Game 2 ended in 25:38 minutes, with a final kill scoreline of 20-4, in favour of FPX.

===Game 3===

Game 3 Team Compositions
| Role | FunPlus Phoenix | G2 Esports |
|---|---|---|
| Top | Gangplank | Ryze |
| Jungle | Lee Sin | Jarvan IV |
| Middle | Galio | Veigar |
| ADC | Xayah | Ezreal |
| Support | Thresh | Nautilus |

G2 took first blood in the third game, but lost in 30:22. FPX would claim the Summoner's Cup in their first World's appearance.

==Post-series==
The tournament had a base prize pool of US$2.225 million. Of this, the winners, FunPlus Phoenix, received 37.5% ($834,375) of the pool. For coming second, G2 was rewarded 13.5% ($300,375). Alongside this, the prize pool is increased through a percentage of the commissions from the year's promotional "Championship" skina form of virtual cosmetic that modifies the look of the player's champion. Championship skins are given to champions that are seen consistently in the professional leagues and tournaments that year. 2019's Championship skin was given to Ryze, who had a 95.2% presence at the 2019 Mid-Season Invitational. As with previous world champions, FPX worked directly with Riot's visual department to release skins for their chosen champions, with one per player. The skins imitate the team's design, hence FPX's skins include "a fiery motif, with bird-like masks". The chosen champions were Gangplank, picked by GimGoon; Lee Sin, picked by Tian; Malphite, picked by Doinb; Vayne, picked by LWX; and Thresh, picked by Crisp. The profits of these skins go in part to the players and their team, as well as to their respective professional league.

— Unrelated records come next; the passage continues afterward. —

Lemma find_test_holds (fs : FileSystem) (nm : list byte) (i : Z) :
  0 ≤ i < MAX_INODES →
  match inode_at fs i with
  | Some ino => in_use ino && bool_decide (strcmp (name ino) nm = 0)
  | None => false
  end = true ↔ holds_name fs i nm.
Proof.
  intros Hi. unfold holds_name. destruct (inode_at fs i) as [ino|].
  - rewrite andb_true_iff, bool_decide_eq_true, strcmp_0. split.
    + intros [Hu Hn]. split; [done |]. by exists ino.
    + intros [_ (ino' & [= <-] & Hu & Hn)]. done.
  - split; [done |]. by intros [_ (ino' & [=] & _)].
Qed.

Lemma fs_find_inode_cases (fs : FileSystem) (nm : list byte) :
  (fs_find_inode fs nm = -1 ∧ ∀ j, ¬ holds_name fs j nm) ∨
  (holds_name fs (fs_find_inode fs nm) nm ∧
   ∀ j, j < fs_find_inode fs nm → ¬ holds_name fs j nm).
Proof.
  unfold fs_find_inode.
  match goal with |- context [first_from ?p 0 ?n] =>
    destruct (first_from_spec p 0 n) as [[Hr Hall] | (Hr & Hpr & Hall)] end.
  - left. split; [done |]. intros j Hj.
    pose proof Hj as [Hrange _]. apply find_test_holds in Hj; [| done].
    rewrite Hall in Hj; [done |]. unfold MAX_INODES in *. lia.
  - right. assert (0 ≤ first_from
        (λ i, match inode_at fs i with
              | Some ino => in_use ino && bool_decide (strcmp (name ino) nm = 0)
              | None => false
              end) 0 (Z.to_nat MAX_INODES) < MAX_INODES) as Hrange
      by (unfold MAX_INODES in *; lia).
    split; [by apply find_test_holds |].
    intros j Hj Hh. pose proof Hh as [Hjr _].
    apply find_test_holds in Hh; [| done]. rewrite Hall in Hh; [done | lia].
Qed.

Lemma holds_name_not_neg1 (fs : FileSystem) (nm : list byte) :
  ¬ holds_name fs (-1) nm.
Proof. intros [Hr _]. lia. Qed.

Lemma fs_find_inode_none (fs : FileSystem) (nm : list byte) :
  fs_find_inode fs nm = -1 ↔ ∀ j, ¬ holds_name fs j nm.
Proof.
  destruct (fs_find_inode_cases fs nm) as [[Hr Hall] | [Hh Hmin]].
  - done.
  - split.
    + intros Hr. rewrite Hr in Hh. by apply holds_name_not_neg1 in Hh.
    + intros Hall. by apply Hall in Hh.
Qed.

Lemma fs_find_inode_found (fs : FileSystem) (nm : list byte) :
  fs_find_inode fs nm ≠ -1 →
  holds_name fs (fs_find_inode fs nm) nm ∧
  ∀ j, j < fs_find_inode fs nm → ¬ holds_name fs j nm.
Proof.
  intros Hne. by destruct (fs_find_inode_cases fs nm) as [[Hr Hall] | ?].
Qed.

Lemma fs_find_inode_first (fs : FileSystem) (nm : list byte) (k : Z) :
  holds_name fs k nm → (∀ j, j < k → ¬ holds_name fs j nm) →
  fs_find_inode fs nm = k.
Proof.
  intros Hk Hmin.
  destruct (fs_find_inode_cases fs nm) as [[Hr Hall] | [Hh Hm]].
  - by apply Hall in Hk.
  - destruct (Z.lt_trichotomy (fs_find_inode fs nm) k) as [Hlt | [Heq | Hgt]].
    + by apply Hmin in Hlt.
    + done.
    + by apply Hm in Hgt.
Qed.

(** The first free slot, as [fs_create_file] searches it. *)
Lemma first_free_cases (fs : FileSystem) :
  let k := first_from (λ i, match inode_at fs i with
                            | Some ino => negb (in_use ino)
                            | None => false
                            end) 0 (Z.to_nat MAX_INODES) in
  (k = -1 ∧ ∀ j, ¬ free_slot fs j) ∨
  (free_slot fs k ∧ ∀ j, j < k → ¬ free_slot fs j).
Proof.
  intros k. unfold k.
  match goal with |- context [first_from ?p 0 ?n] =>
    destruct (first_from_spec p 0 n) as [[Hr Hall] | (Hr & Hpr & Hall)] end.
  - left. split; [done |]. intros j [Hj (ino & Hino & Hu)].
    specialize (Hall j). rewrite Hino, Hu in Hall.
    unfold MAX_INODES in *. by specialize (Hall ltac:(lia)).
  - right. split.
    + split; [unfold MAX_INODES in *; lia |].
      destruct (inode_at fs _) as [ino|]; [| done].
      exists ino. split; [done |]. by apply negb_true_iff.
    + intros j Hj [Hjr (ino & Hino & Hu)].
      specialize (Hall j). rewrite Hino, Hu in Hall. by specialize (Hall ltac:(lia)).
Qed.

(** ** create *)

Lemma inode_at_alter (fs : FileSystem) (f : Inode → Inode) (k j : Z) :
  0 ≤ k →
  inode_at (set_inodes fs (alter f (Z.to_nat k) (inodes fs))) j =
  if decide (j = k) then f <$> inode_at fs k else inode_at fs j.
Proof.
  intros Hk. unfold inode_at. cbn [inodes set_inodes].
  rewrite (decide_True (P := 0 ≤ k)) by done.
  destruct (decide (j = k)) as [-> | Hne].
  - rewrite decide_True by done. rewrite list_lookup_alter.
    by rewrite decide_True.
  - destruct (decide (0 ≤ j)); [| done].
    rewrite list_lookup_alter. rewrite decide_False by lia. done.
Qed.

Lemma inode_at_flush_inodes (fs : FileSystem) (j : Z) :
  inode_at (flush_inodes fs) j = inode_at fs j.
Proof. reflexivity. Qed.

Lemma holds_name_ext (fs fs' : FileSystem) (j : Z) (nm : list byte) :
  inode_at fs' j = inode_at fs j → holds_name fs' j nm ↔ holds_name fs j nm.
Proof. intros Heq. unfold holds_name. by rewrite Heq. Qed.

Lemma in_use_head (ino : Inode) :
  in_use ino = true ↔ ∃ c, head (name ino) = Some c ∧ c ≠ x00.
Proof.
  unfold in_use. destruct (name ino) as [|c t]; simpl.
  - split; [done | by intros (c & [=] & _)].
  - rewrite bool_decide_eq_true. split.
    + intros Hc. by exists c.
    + by intros (c' & [= <-] & Hc).
Qed.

In the following season, FPX would fail to qualify for the 2020 League of Legends World Championship after an inconsistent year. Despite accruing 30 championship points in the LPL Spring Split from finishing third, the team was unable to perform in the Summer Split and were knocked out of contention by Invictus Gaming in the loser's bracket qualifier. In their stead, Top Esports, JD Gaming, LGD Gaming, and Suning represented the Chinese region. G2 Esports would qualify and attend the next year's Worlds representing Europe alongside Fnatic, Rogue, and MAD Lions. G2 would ultimately place third, losing to DAMWON Gaming in the semi-finals. DAMWON Gaming would go on to win the tournament.